Lynsey Addario: Notes from the Conflict Zone
Lynsey Addario didn’t start out wanting to be a conflict photographer. In fact, her first photography assignment was shooting Madonna during the filming of Evita in Argentina. But she has nonetheless become one of the world’s best-known and most-accomplished photojournalists. Initially resistant to the idea of being a photographer at all, she changed her mind once she discovered its hidden qualities: “I can tell stories with pictures, I can educate people, I can use my camera as an excuse to access people and travel the world—those things suddenly became very exciting to me, and that’s when I decided that this was what I wanted to do.”
Once she had that realization, she took every job and was always on the first plane to go anywhere in the world. Her career was jump-started by the events of September 11, 2001; as one of the few photographers with recent experience photographing in Afghanistan under the Taliban, she was suddenly in high demand. She has shot all over (Afghanistan, Darfur, Iraq, Libya, Mexico, South Sudan, Syria, Uganda, and more), covering conflict and the resulting humanitarian crises for publications like the New York Times, National Geographic, and Time magazine.

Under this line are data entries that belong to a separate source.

(** The run completes: after the click, as long as [isBatchLoading] holds
    some worker awaits a call, and once as many calls have settled as there
    were files to process, in whatever order and with whatever outcome,
    [isBatchLoading] is reset, and not before. *)
Lemma batch_run_completes (s0 : State) (evs : list Event) :
  processDisabled s0 = false ->
  settling (step s0 (ClickProcess num)) evs ->
  let todo := filter (@toProcess num) (imageFiles s0) in
  let s2 := run (step s0 (ClickProcess num)) evs in
  (isBatchLoading s2 = false <-> List.length evs = List.length todo) /\
  (isBatchLoading s2 = true ->
   exists w g, nth_error (workers s2) w = Some (Some g)).
Proof.
  intros Hen Hset todo s2.
  assert (R2 : Running (map (@id num) (imageFiles s0)) (invocations s0)
                 todo s2).
  { apply Running_run; [apply (@settling_quiet _ _ Hset)|].
    rewrite (click_enabled s0 Hen). apply Running_start. }
  destruct (Running_loading R2) as [Hiff Hpending].
  split; [|assumption].
  pose proof (@settling_remaining _ _ Hset) as Hrem. fold s2 in Hrem.
  rewrite (click_enabled s0 Hen), start_remaining in Hrem. fold todo in Hrem.
  rewrite Hiff. lia.
Qed.

(** ** The pool *)

Lemma busyCount_length (l : list (option ImageFileState)) :
  busyCount l <= List.length l.
Proof. unfold busyCount. apply filter_length_le. Qed.

Lemma busyCount_full (l : list (option ImageFileState)) :
  (forall o, In o l -> o <> None) -> busyCount l = List.length l.
Proof.
  unfold busyCount. induction l as [|o l IH]; intros Hall; [reflexivity|].
  simpl. destruct o as [g|].
  - simpl. f_equal. apply IH. intros o Ho. apply Hall. right. exact Ho.
  - exfalso. apply (Hall None); [left|]; reflexivity.
Qed.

It’s physically and emotionally exhausting work, filled with rejection and being sent away and denied access. “I think one has to be pretty tenacious and pretty dedicated,” she says. But humility, passion for the people and the issues, and respect for her subjects are also crucial qualities. “This work is not about me—it’s about the people and the issues I cover. It makes me really upset when I see photographers who don’t give their subjects enough respect and time.”
She makes powerful and often beautiful images of horrific events, and she has seen terrible things, including death, destruction, and hardship. Her friends and colleagues have been killed. She’s been kidnapped twice, once in Iraq and again in Libya. “I’m pretty sure I have a fair amount of PTSD somewhere in my head,” she says, with a deceptive chuckle. She continues to be inspired by the opportunities to dispel the myths of a place or subject, and to give a voice to people who the rest of the world doesn’t often hear. So much of her creative process is about creating deep relationships and trust with her subjects, allowing them to open up to her. In addition, dedication and commitment to the job—she’s often at it from before sunrise to after sunset—allow her to be in the right place at the right time. “I’m one of those annoying photographers who just really works hard.” And with that hard work has come recognition as one of the leading photojournalists of our day and an upcoming movie based on her biography It’s What I Do, directed by Stephen Spielberg and starring Jennifer Lawrence.
Now with a family, including a young son, and years of intense experiences in the field, Lynsey has become more selective about which stories she covers and more hesitant to put herself in the situations she did in the past. “I covered front lines for many years, from 2001 until I was kidnapped in Libya in 2011. I’m still working in war zones all the time, but I don’t go as much to the front lines. So, in my head I feel like since I’ve had a family and been through so much, I’ve sort of backed off. But I guess to a normal person I’m still working in war zones all the time.”
And she still works hard; when we caught up with her she was just back from Uganda, and it was her first day off of the last 30. She’s still photographing, telling people’s stories, covering humanitarian issues and crises, but from a somewhat safer viewpoint. It remains important to her: “There is nothing more incredible than having people around the world from so many different walks of life, and from so many different countries, and with so many different beliefs…that they open their lives to me in the most intimate way—to me that’s such an incredible privilege, to be able to be there and be present for people’s moments, these incredibly intimate moments. I still can’t believe I get paid to do this work.”